Why does "Windows 10" Constantly "Grind" my BD-R Optical Drive?

TheDarkKnight

Senior member
Jan 20, 2011
321
0
81
#1
I just burned a custom BD-R disc recently. When Windows tries to read the disc, it seems to do so okay, but it keeps reading the disc constantly and I don't understand why. You can hear it spin up and down and up and down and it's very annoying from a noise perspective. It's not that it's really loud but it's noticeable and I'm just sitting here scratching my head saying, "Okay, why?".

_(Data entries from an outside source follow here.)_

(** C8 (amended). For every [N >= 1] and [current_j] whose [spin_ups] lies
    in [0, N], a permutation step that meets its contract on the sector, and
    every
    vector [v] whose nonzero entries sit at local indices below [blksize],
    [reorder_basis] returns the same vector of length [2^N] for [v] given
    flat and for [v] given as a 2-D column; its entry at [to_ord[i]] is
    [v[i]] for every index [i] of a nonzero entry of [v]; and its entries are
    zero at every global index that is not [to_ord[i]] for a local index
    [i], in particular at every index whose [N]-bit representation has not
    [N - spin_ups] ones. *)
Theorem C8_reorder_basis_places_entries_at_to_ord
  (step : list Z -> result (list Z)) (N : Z) (current_j : Q) (v : list Z) :
  1 <= N -> 0 <= spin_ups_of N current_j <= N ->
  enumeratesb step (Z.to_nat N) (Z.to_nat (spin_ups_of N current_j)) = true ->
  (forall i, 0 <= i < Z.of_nat (length v) -> entry v i <> 0 ->
             i < comb N (spin_ups_of N current_j)) ->
  exists basis_set to_diag to_ord psi_ord,
    create_complete_basis step N current_j = Ok (basis_set, to_diag, to_ord) /\
    reorder_basis step N (Arr1 v) current_j = Ok psi_ord /\
    reorder_basis step N (column v) current_j = Ok psi_ord /\
    Z.of_nat (length psi_ord) = 2 ^ N /\
    (forall i, 0 <= i < Z.of_nat (length v) -> entry v i <> 0 ->
       exists g, dict_get to_ord i = Some g /\ 0 <= g < 2 ^ N /\
                 entry psi_ord g = entry v i) /\
    (forall g, 0 <= g < 2 ^ N ->
       (forall i, 0 <= i < comb N (spin_ups_of N current_j) ->
                  dict_get to_ord i <> Some g) ->
       entry psi_ord g = 0) /\
    (forall g, 0 <= g < 2 ^ N ->
       popcount N g <> N - spin_ups_of N current_j -> entry psi_ord g = 0).
Proof.
  intros HN Hs Hc Hsup.
  unfold reorder_basis. destruct (Z.ltb_spec N 0) as [|_]; [lia|].
  rewrite create_complete_basis_closed_form by (assumption || lia).
  rewrite comb_binom in * by assumption.
  revert Hc Hsup.
  set (n := Z.to_nat N). set (k := Z.to_nat (spin_ups_of N current_j)).
  intros Hc Hsup. cbn [bind snd].
  set (to_ord := map (fun j => (Z.of_nat j, sector_index step n k j))
                     (seq 0 (binom n k))).
  set (G := fun i => sector_index step n k (Z.to_nat i)).
  set (psi0 := repeat 0 (Z.to_nat (2 ^ N))).
  set (idx := nonzero0 (Arr1 v)).
  set (F := fold_left (fun a i => list_update a (Z.to_nat (G i)) (entry v i))
                      idx psi0).
  assert (Hpow : 2 ^ N = 2 ^ Z.of_nat n) by (unfold n; rewrite Z2Nat.id; lia).
  assert (Hlen0 : Z.of_nat (length psi0) = 2 ^ N).
  { unfold psi0. rewrite repeat_length, Z2Nat.id; [reflexivity|].
    apply Z.pow_nonneg. lia. }
  assert (Hidx : forall i, In i idx ->
            (0 <= i < Z.of_nat (length v) /\ entry v i <> 0) /\
            (Z.to_nat i < binom n k)%nat /\
            dict_get to_ord i = Some (G i) /\
            0 <= G i < Z.of_nat (length psi0)).
  { intros i Hi. apply nonzero0_flat_spec in Hi as [Hr Hnz].
    pose proof (Hsup i Hr Hnz) as Hlt.
    assert (Hj : (Z.to_nat i < binom n k)%nat) by lia.
    repeat split; try lia; try assumption.
    - rewrite <- (Z2Nat.id i) at 1 by lia. apply to_ord_get. exact Hj.
    - apply (sector_index_range step n k Hc _ Hj).
    - rewrite Hlen0, Hpow. apply (sector_index_range step n k Hc _ Hj). }
  assert (Hflat : rb_pass (getitem1 (Arr1 v)) to_ord psi0 idx = (F, None)).
  { apply (rb_pass_ok _ to_ord (entry v) G). intros i Hi.
    destruct (Hidx i Hi) as ((Hr & _) & _ & Hg & HG).
    split; [apply getitem1_flat; exact Hr|split; assumption]. }
  assert (Hcol : rb_pass (getitem2 (column v)) to_ord psi0 (nonzero0 (column v))
                 = (F, None)).
  { rewrite nonzero0_column. apply (rb_pass_ok _ to_ord (entry v) G). intros i Hi.
    destruct (Hidx i Hi) as ((Hr & _) & _ & Hg & HG).
    split; [apply getitem2_column; exact Hr|split; assumption]. }
  exists (map (sector_basis step n k) (seq 0 (binom n k))),
         (map (fun j => (sector_index step n k j, Z.of_nat j)) (seq 0 (binom n k))),
         to_ord, F.
  split; [reflexivity|]. split; [|split; [|split; [|split; [|split]]]].
  - apply reorder_flat_result. exact Hflat.
  - rewrite Hcol. reflexivity.
  - unfold F. rewrite fold_update_length. exact Hlen0.
  - intros i Hr Hnz.
    assert (Hi : In i idx) by (apply nonzero0_flat_spec; split; assumption).
    destruct (Hidx i Hi) as (_ & Hj & Hg & HG).
    exists (G i). split; [exact Hg|]. split; [lia|].
    unfold entry at 1. unfold F. apply fold_update_written; [exact Hi| |].
    + intros i' Hi'. apply (Hidx i' Hi').
    + intros i' Hi' E. destruct (Hidx i' Hi') as ((Hr' & _) & Hj' & _).
      apply (sector_index_inj step n k Hc) in E; [lia|assumption..].
  - intros g Hg Hno. unfold entry at 1, F.
    rewrite fold_update_untouched.
    + unfold psi0. apply nth_repeat.
    + intros i Hi E. destruct (Hidx i Hi) as ((Hr & _) & Hj & Hget & HG).
      apply (Hno i); [lia|]. rewrite Hget. f_equal. lia.
  - intros g Hg Hpop. unfold entry at 1, F.
    rewrite fold_update_untouched.
    + unfold psi0. apply nth_repeat.
    + intros i Hi E. destruct (Hidx i Hi) as ((Hr & _) & Hj & Hget & HG).
      apply Hpop. replace g with (G i) by lia. unfold G.
      rewrite <- (Z2Nat.id N) at 1 by lia. fold n.
      rewrite (sector_index_popcount step n k Hc _ Hj). unfold n, k. lia.
Qed.

Lemma C8_reorder_basis_witness :
  (1 <= 3 /\ 0 <= spin_ups_of 3 (1 # 2) <= 3 /\
   enumeratesb cyclic_permutation (Z.to_nat 3)
     (Z.to_nat (spin_ups_of 3 (1 # 2))) = true) /\
  reorder_basis cyclic_permutation 3 (Arr1 [5; 0; 7]) (1 # 2)
  = Ok [0; 0; 5; 0; 7; 0; 0; 0] /\
  reorder_basis cyclic_permutation 3 (column [5; 0; 7]) (1 # 2)
  = Ok [0; 0; 5; 0; 7; 0; 0; 0].
Proof.
  assert (H1 : 1 <= 3) by lia.
  assert (H2 : 0 <= spin_ups_of 3 (1 # 2) <= 3) by (vm_compute; split; discriminate).
  assert (H3 : enumeratesb cyclic_permutation (Z.to_nat 3)
                 (Z.to_nat (spin_ups_of 3 (1 # 2))) = true) by (vm_compute; reflexivity).
  assert (H4 : forall i, 0 <= i < Z.of_nat (length [5; 0; 7]) ->
                 entry [5; 0; 7] i <> 0 -> i < comb 3 (spin_ups_of 3 (1 # 2)))
    by (intros i Hi _; change (comb 3 (spin_ups_of 3 (1 # 2))) with 3;
        cbn [length Z.of_nat] in Hi; lia).
  destruct (C8_reorder_basis_places_entries_at_to_ord cyclic_permutation 3
              (1 # 2) [5; 0; 7] H1 H2 H3 H4)
    as (bs & td & to & psi & _ & Hflat & Hcol & _).
  split; [repeat split; try assumption; lia|].
  split; [rewrite Hflat|rewrite Hcol]; reflexivity || idtac.
  - vm_compute in Hflat. injection Hflat as <-. reflexivity.
  - vm_compute in Hflat. injection Hflat as <-. reflexivity.
Defined.

(** The claim as written keeps the output zero outside the global indices
    with [spin_ups] ones.  For [N = 3], [current_j = 1/2] ([spin_ups = 2])
    and the vector [[5, 6, 7]] the output is nonzero at an index with a single
    one, whatever step meets the contract; with [cyclic_permutation] it is
    [[0, 6, 5, 0, 7, 0, 0, 0]], nonzero at 1, 2 and 4 and zero at 3, 5 and 6,
    the indices with two ones. *)
Lemma C8_counterexample :
  spin_ups_of 3 (1 # 2) = 2 /\
  enumeratesb cyclic_permutation 3 2 = true /\
  reorder_basis cyclic_permutation 3 (Arr1 [5; 6; 7]) (1 # 2)
  = Ok [0; 6; 5; 0; 7; 0; 0; 0] /\
  popcount 3 1 = 1 /\ popcount 3 2 = 1 /\ popcount 3 4 = 1 /\
  popcount 3 3 = 2 /\ popcount 3 5 = 2 /\ popcount 3 6 = 2 /\
  forall step, enumeratesb step 3 2 = true ->
    exists psi_ord g,
      reorder_basis step 3 (Arr1 [5; 6; 7]) (1 # 2) = Ok psi_ord /\
      0 <= g < 2 ^ 3 /\
      popcount 3 g <> spin_ups_of 3 (1 # 2) /\
      entry psi_ord g <> 0.
Proof.
  split; [reflexivity|]. split; [vm_compute; reflexivity|].
  split; [vm_compute; reflexivity|].
  repeat (split; [reflexivity|]).
  intros step Hc.
  destruct (reorder_basis_entries step 3 (1 # 2) [5; 6; 7]) as (psi & E & _ & _ & Hin & _).
  - lia.
  - vm_compute. split; discriminate.
  - exact Hc.
  - intros i Hi _. change (comb 3 (spin_ups_of 3 (1 # 2))) with 3.
    cbn [length Z.of_nat] in Hi. lia.
  - exists psi, (sector_index step 3 2 0). split; [exact E|].
    change (Z.to_nat 3) with 3%nat in Hin.
    change (Z.to_nat (spin_ups_of 3 (1 # 2))) with 2%nat in Hin.
    split; [apply (sector_index_range step 3 2 Hc 0); vm_compute; lia|].
    split.
    + change 3 with (Z.of_nat 3) at 1.
      rewrite (sector_index_popcount step 3 2 Hc 0) by (vm_compute; lia).
      vm_compute. discriminate.
    + rewrite (Hin 0%nat) by (vm_compute; lia). vm_compute. discriminate.
Qed.

(** * [similarity_trans_matrix] *)

(** ** The traversal of the sectors *)

Lemma py_round_Z x z : Qeq x (inject_Z z) -> py_round x = z.
Proof.
  intros E. unfold py_round.
  rewrite (Qfloor_comp _ _ E), Qfloor_Z.
  assert (H : Qcompare (x - inject_Z z) (1 # 2) = Lt).
  { apply Qlt_alt. rewrite E. unfold Qminus. rewrite Qplus_opp_r. reflexivity. }
  rewrite H. reflexivity.
Qed.

(** The sector visited at step [t] of the traversal has [N - t] spins up. *)
Lemma spin_ups_of_traversal N t :
  spin_ups_of N (inject_Z N / 2 - inject_Z t)%Q = N - t.
Proof.
  unfold spin_ups_of. apply py_round_Z.
  unfold Z.sub. rewrite inject_Z_plus, inject_Z_opp. field.
Qed.

Lemma arange_j_nat N :
  0 <= N ->
  arange_j N
  = map (fun t => (inject_Z N / 2 - inject_Z (Z.of_nat t))%Q)
        (seq 0 (S (Z.to_nat N))).
Proof.
  intros HN. unfold arange_j, range. rewrite map_map.
  replace (Z.to_nat (N + 1)) with (S (Z.to_nat N)) by lia. reflexivity.
Qed.

(** ** Sums of sector sizes *)

Section Sizes.
Local Open Scope nat_scope.

Lemma sum_binom_pascal n : forall m,
  list_sum (map (binom (S n)) (seq 0 (S m)))
  = list_sum (map (binom n) (seq 0 (S m))) + list_sum (map (binom n) (seq 0 m)).
Proof.
  induction m as [|m IH].
  - cbn [seq map list_sum fold_right]. rewrite !binom_0_r. reflexivity.
  - rewrite (seq_S (S m)), !map_app, !list_sum_app, IH.
    rewrite (seq_S m), !map_app, !list_sum_app.
    cbn [map list_sum fold_right Nat.add]. rewrite binom_succ. lia.
Qed.

Lemma sum_binom n : list_sum (map (binom n) (seq 0 (S n))) = 2 ^ n.
Proof.
  induction n as [|n IH]; [reflexivity|].
  rewrite sum_binom_pascal, (seq_S (S n)), map_app, list_sum_app, IH.
  cbn [map list_sum fold_right Nat.add]. rewrite binom_gt by lia.
  rewrite Nat.pow_succ_r'. lia.
Qed.

Lemma map_seq_reverse {A} (g : nat -> A) : forall m,
  map (fun t => g (m - t)) (seq 0 (S m)) = rev (map g (seq 0 (S m))).
Proof.
  induction m as [|m IH]; [reflexivity|].
  transitivity (g (S m) :: rev (map g (seq 0 (S m)))).
  - rewrite <- IH. change (seq 0 (S (S m))) with (0 :: seq 1 (S m)).
    cbn [map]. f_equal. rewrite <- seq_shift, map_map. reflexivity.
  - rewrite (seq_S (S m)), map_app, rev_app_distr. reflexivity.
Qed.

Lemma list_sum_rev l : list_sum (rev l) = list_sum l.
Proof.
  induction l as [|x l IH]; [reflexivity|].
  cbn [rev]. rewrite list_sum_app, IH. simpl. lia.
Qed.

(** The sector sizes add up to the dimension. *)
Lemma sector_offset_total n : sector_offset n (S n) = 2 ^ n.
Proof.
  unfold sector_offset.
  rewrite (map_seq_reverse (binom n) n), list_sum_rev. apply sum_binom.
Qed.

Lemma sector_offset_S n t :
  sector_offset n (S t) = sector_offset n t + binom n (n - t).
Proof.
  unfold sector_offset. rewrite seq_S, map_app, list_sum_app.
  cbn [map list_sum fold_right Nat.add]. lia.
Qed.

Lemma sector_offset_mono n t : sector_offset n t <= sector_offset n (S t).
Proof. rewrite sector_offset_S. lia. Qed.

Lemma sector_offset_le n : forall t t', t <= t' -> sector_offset n t <= sector_offset n t'.
Proof.
  intros t t' H. induction H as [|t' _ IH]; [lia|].
  pose proof (sector_offset_mono n t'). lia.
Qed.

Lemma sector_offset_bound n t : t <= S n -> sector_offset n t <= 2 ^ n.
Proof.
  intros H. rewrite <- (sector_offset_total n). apply sector_offset_le. exact H.
Qed.

End Sizes.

Read the damn TOC, cache it on my hard drive or in my system memory and then spin the drive down and !@#$. It's pretty simple in my eyes but I don't know the complexities of the matter so is there a good reason for the constant grinding?
 
Aug 25, 2001
44,463
807
126
#2
I've noticed something similar. I guess, part of the problem is, there's no "interrupt" for the drive to notify the controller than there is now media present. The host has to poll the drive using the controller, and read the drive data. Windows' polls the drive every second. It sounds weird to me, though, because you can see the HDD light on the front of the case blinking every second for a brief moment, if you have a CD/DVD/BR drive installed.

But if you have a disc in the drive, I don't really see why it would spin up and spin down constantly. Generally, I think that it keeps spinning. Reading the "drive identify" data, to detect "media present", shouldn't require spinning up the drive. So it's either a firmware issue, or a power-management spin-down setting issue, which can also be a firmware issue if it's too aggressive.

I would look into a mfg utility to control drive spin-down timeout. There was a program called CDSpeed2000, that became Nero CD/DVDSpeed in their suite, that can do this, I think. So get a hold of Nero, or look on the drive mfg's web site for a utility.
 

TheDarkKnight

Senior member
Jan 20, 2011
321
0
81
#3
I've noticed something similar. I guess, part of the problem is, there's no "interrupt" for the drive to notify the controller than there is now media present. The host has to poll the drive using the controller, and read the drive data. Windows' polls the drive every second. It sounds weird to me, though, because you can see the HDD light on the front of the case blinking every second for a brief moment, if you have a CD/DVD/BR drive installed.

But if you have a disc in the drive, I don't really see why it would spin up and spin down constantly. Generally, I think that it keeps spinning. Reading the "drive identify" data, to detect "media present", shouldn't require spinning up the drive. So it's either a firmware issue, or a power-management spin-down setting issue, which can also be a firmware issue if it's too aggressive.

I would look into a mfg utility to control drive spin-down timeout. There was a program called CDSpeed2000, that became Nero CD/DVDSpeed in their suite, that can do this, I think. So get a hold of Nero, or look on the drive mfg's web site for a utility.
I may have mis-stated the actual situation. When I said spin-up and spin-down constantly I meant to describe it as a continuous event. In other words, my suspicion is that this occurs most frequently as a result of the drive struggling to read the media properly so that it has to engage in multiple retries. This is just my theory though.

Another thing I've noticed about my optical media, though, is that the burn software I've been using (for years now), ImgBurn, seems to be much better at reading Optical Media than the Windows File Explorer application itself. One thing that bugs me is that the ImgBurn software allows 128-character volume labels (64 if you want UniCode) and Windows 10's File Explorer still only recognizes the first 32-characters.

So, I'm just not sure if this is poor quality media (Optical Quantum which I have a very high successful burn rate using) or the fact that the File Explorer just sucks in comparison to the ImgBurn software.

I'll continue to monitor the situation by making more careful observations about what's going on when and in what software I'm using at the time.